And your degree is in what?
I'm a licensed social worker, so I have my master's in social work,
and I'll be able to be independently licensed and can go into private practice.
It'll open more doors for me,
and so I'll be able to make a lot more money once that happens in May.
We both drive for Uber and Lyft.
So we have a one-year-old daughter.
He works full-time.
I work part-time.
So we're definitely trying to grow it.
How much is your car payments?
So my car payment is $228 a month.
We owe about $3,000 on mine. His is $ 228 a month we owe about 3 000 on mine his is 263 a month we owe
about 5 500 on his car and then we have um credit cards we have the um dental first
basically we had to finance him some of the dental work that he had to have done. And then, yeah, student loans, our house, like I said, credit cards.
So we're pretty much drowning.
We're kind of like in a place where, you know, it's not funny,
but every week it's like, are we going to overdraft this week?
Yeah, we probably will.
You know, it's like, how much are we going to go negative?
So you don't have any kind of a plan?
We have zero savings. You have a plan. We have zero savings.
You have no plan.
We have no emergency.
You have no plan.
You're not writing out your budget because nobody intentionally goes into overdraft.
We do write out our budget, but...
No, but it's a myth.
Yeah.
I'm not good at it.
Neither of us are good with numbers.
Neither of us are good with money. Neither of us are good with money.
Listen, honey, it's sixth grade math.
That's a cop-out.
What you're not good at is controlling you.
Mm-hmm.
You've got to control you.
You guys are coming.
How old are you guys?
I'm 30.
He's 35.
Okay.
So it's embarrassing.
You know, it's humiliating that we don't have an emergency park.
When you get sick and tired of being sick and tired, you're going to control you.
Because you don't have to buy crap that you're buying.
Going into overdraft is not an accident.
It's an intentional act of disorganization and impulsing.
Mm-hmm.
And you can stop it.
Listen, let me ask you this.
You said you had a child, right?
Mm-hmm.
If you went into overdraft again and it cost your child his life,
you suddenly could stop going into overdraft, couldn't you?
Yeah.
Because all of a sudden it didn't matter enough.

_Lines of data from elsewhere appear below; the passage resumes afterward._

Lemma get_beam_size_monotone_witness :
  exists size1 size2,
    TimberFrameDesigner.get_beam_size (of_int 20) (of_int 45) = inr size1 /\
    TimberFrameDesigner.get_beam_size (of_int 30) (of_int 60) = inr size2 /\
    size_le size1 size2.
Proof.
  apply (get_beam_size_monotone (of_int 20) (of_int 30) (of_int 45) (of_int 60));
    reflexivity.
Defined.

(** X3.  A longer span or a heavier load never gets a smaller rafter. *)
Theorem get_rafter_size_monotone (span1 span2 load1 load2 : pyfloat) :
  fle span1 span2 = true ->
  fle load1 load2 = true ->
  exists size1 size2,
    TimberFrameDesigner.get_rafter_size span1 load1 = inr size1 /\
    TimberFrameDesigner.get_rafter_size span2 load2 = inr size2 /\
    size_le size1 size2.
Proof.
  intros Hspan Hload.
  destruct (selectors_by_category span1 load1) as (s1 & r1 & l1 & _ & Er1 & El1 & _ & Eb1).
  destruct (selectors_by_category span2 load2) as (s2 & r2 & l2 & _ & Er2 & El2 & _ & Eb2).
  eexists. eexists. split; [exact Eb1 |]. split; [exact Eb2 |].
  apply rafter_sizes_monotone.
  - exact (classify_member _ _ _ _ (proj1 largest_rafter_span) Er1).
  - exact (classify_member _ _ _ _ (proj1 largest_rafter_span) Er2).
  - exact (classify_member _ _ _ _ (proj1 largest_load) El1).
  - exact (classify_member _ _ _ _ (proj1 largest_load) El2).
  - exact (classify_monotone _ _ _ _ _ _ largest_rafter_span Hspan Er1 Er2).
  - exact (classify_monotone _ _ _ _ _ _ largest_load Hload El1 El2).
Qed.

Lemma get_rafter_size_monotone_witness :
  exists size1 size2,
    TimberFrameDesigner.get_rafter_size (of_int 10) (of_int 45) = inr size1 /\
    TimberFrameDesigner.get_rafter_size (of_int 15) (of_int 60) = inr size2 /\
    size_le size1 size2.
Proof.
  apply (get_rafter_size_monotone (of_int 10) (of_int 15) (of_int 45) (of_int 60));
    reflexivity.
Defined.

(** An input that is not at most the default [d], the largest category,
    is classified as [d], and so is [d] itself. *)
Lemma classify_beyond (categories : list Z) (d : Z) (x : pyfloat) :
  largest_of categories d ->
  fle x (of_int d) = false ->
  TimberFrameDesigner.classify categories d x = inr d /\
  TimberFrameDesigner.classify categories d (of_int d) = inr d.
Proof.
  intros Hd Hx. split.
  - rewrite classify_total.
    destruct (List.filter _ categories) as [|y ys] eqn:E; [reflexivity |].
    assert (Hy : In y (List.filter (fun c => fle x (of_int c)) categories))
      by (rewrite E; now left).
    apply filter_In in Hy. destruct Hy as [Hin Hle].
    assert (fle x (of_int d) = true); [| congruence].
    eapply fle_trans; [exact Hle |]. apply fle_int. apply Hd, Hin.
  - destruct (classify_rounds_up categories d (of_int d) Hd)
      as (c & E & _ & Heq & _).
    rewrite E. f_equal. apply Heq; [apply Hd |].
    cbn. apply Qeq_bool_iff. reflexivity.
Qed.

(** X4.  Loads beyond the last load category, 100 psf, are sized as 100 psf. *)
Theorem sizes_beyond_load_range (span_ft snow_load : pyfloat) :
  fle snow_load (of_int 100) = false ->
  TimberFrameDesigner.get_beam_size span_ft snow_load =
    TimberFrameDesigner.get_beam_size span_ft (of_int 100) /\
  TimberFrameDesigner.get_rafter_size span_ft snow_load =
    TimberFrameDesigner.get_rafter_size span_ft (of_int 100).
Proof.
  intros H.
  destruct (classify_beyond _ _ snow_load largest_load H) as [E1 E2].
  unfold TimberFrameDesigner.get_beam_size, TimberFrameDesigner.get_rafter_size.
  cbv zeta. rewrite E1, E2. split; reflexivity.
Qed.

Lemma sizes_beyond_load_range_witness :
  TimberFrameDesigner.get_beam_size (of_int 30) (of_int 200) =
    TimberFrameDesigner.get_beam_size (of_int 30) (of_int 100) /\
  TimberFrameDesigner.get_rafter_size (of_int 30) (of_int 200) =
    TimberFrameDesigner.get_rafter_size (of_int 30) (of_int 100).
Proof.
  apply (sizes_beyond_load_range (of_int 30) (of_int 200)). reflexivity.
Defined.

It just hadn't mattered enough.
You're going to have to get mad enough to change.
Okay.
And, hey, you're studying this stuff.
It's your graduate degree it's behavior
modification for goodness sakes it's a socio-economic problem you're fighting here so you
you got to get on that listen and and the sidebar is you don't cash out your 401k you don't cash out
your 403b unless it's to avoid a bankruptcy or a foreclosure and you've got bad information it is
a 10 penalty plus your tax rate, your household tax rate.

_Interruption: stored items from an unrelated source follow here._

(** ** Initialisation *)

(** What [programming_mode_init] logs when it installs. *)
Lemma programming_mode_init_distinct cfg led btn w :
  led <> btn ->
  exists w',
    programming_mode_init cfg led btn w = Some (tt, w')
    /\ new_events w w'
       = [EvTaskletInit g_programming_mode_handler fn_programming_mode_handler;
          if SLEEPY cfg then EvRegisterButtonIRQInput btn JUMPER_POS_1
          else EvRegisterButtonInput btn JUMPER_POS_1;
          EvRegisterLEDOutput led JUMPER_POS_1;
          EvSetButtonShortPressCallback btn fn_prog_mode_short_press_cb
            BTN_SHORTPRESS_RELEASED]
    /\ registered (ButtonShortPress btn) w' = Some fn_prog_mode_short_press_cb.
Proof.
  intros Hne. unfold programming_mode_init.
  destruct (dvbd_led_btn_eqb led btn) eqn:E.
  { destruct led, btn; try discriminate; congruence. }
  autounfold with model. run.
  destruct (SLEEPY cfg); (eexists; split; [reflexivity|]); split.
  1, 3: apply new_events_app; cbn; rewrite <- !app_assoc; reflexivity.
  all: destruct btn; reflexivity.
Qed.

And if your household tax rate is 10%, then we've discovered another problem.
Your husband doesn't make any money.
What does he make a year?
Like 35.
Okay.
Yeah, your household tax rate is probably a little higher than 10% then,
and that's what you're going to be facing.
So, I don't know, Chris, what do you got to add?

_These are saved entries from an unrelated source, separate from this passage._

(** * Diplomacy index dashboard: the aggregation and ranking pipeline

    A shallow embedding of [app3.py].  The sheet read by [pd.read_excel]
    is a list of [RawPost] rows, one per diplomatic post; a cell the
    sheet leaves empty is read as NaN, here [None].  The pandas
    primitives the script calls ([groupby], [size], [pivot_table],
    [rank], [merge], [sort_values], [value_counts], [unstack],
    [drop_duplicates]) are written out as list functions, with what each
    of them does to NaN. *)

From Stdlib Require Import String Ascii Bool List ZArith QArith Lia.
From Stdlib Require Import Permutation Sorted Finite DecimalString DecimalZ DecimalPos.
From Stdlib Require OrderedTypeEx.
Import ListNotations.

Local Open Scope string_scope.
Local Open Scope list_scope.
Local Open Scope Z_scope.

(** ** Outcomes

    A step of the script either yields a value or stops: [st.stop()]
    after the required-column check, or an exception raised by pandas. *)

Inductive failure : Type :=
| StreamlitStop   (* st.error(...); st.stop() of the required-column check *)
| ValueError      (* raised by DataFrame.__setitem__ *)
| KeyError        (* raised by DataFrame.__getitem__ *)
| TypeError.      (* raised by sorted() on a name and a NaN *)

Inductive outcome (A : Type) : Type :=
| Ok (a : A)
| Raise (e : failure).

Arguments Ok {A} a.
Arguments Raise {A} e.

Definition bind {A B : Type} (m : outcome A) (k : A -> outcome B) : outcome B :=
  match m with
  | Ok a => k a
  | Raise e => Raise e
  end.

Notation "x <- m ;; k" := (bind m (fun x => k))
  (at level 61, m at next level, right associativity).

(** ** Python's [str] on integers, used for column labels *)

Definition str (z : Z) : string := NilZero.string_of_int (Z.to_int z).

(** ** Rows *)

(** One row of [df_detail].  Every cell may be empty in the sheet:
    [pd.read_excel] then holds NaN, here [None]. *)
Record RawPost : Type := {
  COUNTRY : option string;
  Year : option Z;
  POST_TYPE_TITLE : option string;
  POST_COUNTRY : option string;
  OVERALL_RANK : option Z;
  POPULATION : option Q;
  GDP : option Q
}.

(** One row of [df_long]: columns Name, Year (here [LYear]), Posts. *)
Record LongRow : Type := {
  Name : string;
  LYear : Z;
  Posts : Z
}.

(** ** Cells

    [column == value] is false at a NaN cell, whatever the value;
    [notna] tells the cells that hold a value, and [dropna] keeps their
    values. *)

Definition str_is (cell : option string) (v : string) : bool :=
  match cell with
  | Some x => String.eqb x v
  | None => false
  end.

Definition int_is (cell : option Z) (v : Z) : bool :=
  match cell with
  | Some x => x =? v
  | None => false
  end.

Definition notna {A : Type} (cell : option A) : bool :=
  match cell with
  | Some _ => true
  | None => false
  end.

Fixpoint dropna {A : Type} (cells : list (option A)) : list A :=
  match cells with
  | [] => []
  | Some x :: cells' => x :: dropna cells'
  | None :: cells' => dropna cells'
  end.

(** ** Generic list helpers *)

Definition sumZ (l : list Z) : Z := fold_right Z.add 0 l.

Fixpoint assoc {K V : Type} (eqb : K -> K -> bool) (k : K) (l : list (K * V))
  : option V :=
  match l with
  | [] => None
  | (k', v) :: l' => if eqb k k' then Some v else assoc eqb k l'
  end.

No, I would just say, Dave, she hit the nail on the head.
She said they're both impulsive spenders.
And what she has to do now is begin to become really focused spenders.
They've got to sit down and really decide together that they're going to change their habits so they can change the legacy for this child.
This child is depending upon mom and dad acting like grownups.
And this
is exactly what has to happen. Any money they come into right now without a plan, they're going to
waste it. They're going to impulse it away. And I would love to see Jennifer and her husband really
sit down and get plugged in, get into Financial Peace University and learn the habits of managing
your money. Jennifer, if you'll hold on, I'll have Kelly pick up. We'll put you guys into Financial
Peace at Chris's suggestion there and send you a
copy of his book as well.
But here's the thing.
Dumb people don't get graduate degrees.
This is not a lack of intellect.
It's a lack of the emotional ability to control impulse, which is called maturity.
And so you guys can do this.
It has to become important enough.
If I hired you for $100,000 a year to manage money for a couple called Jennifer and her husband, you could do it.
Even though you're quote-unquote not good with numbers.
But if I said, hey, Jennifer, I'll hire you for $100,000 to take care of this couple's money for the next year,
you suddenly become a dadgum budgenista.
You'd be in charge of budgenistas, right?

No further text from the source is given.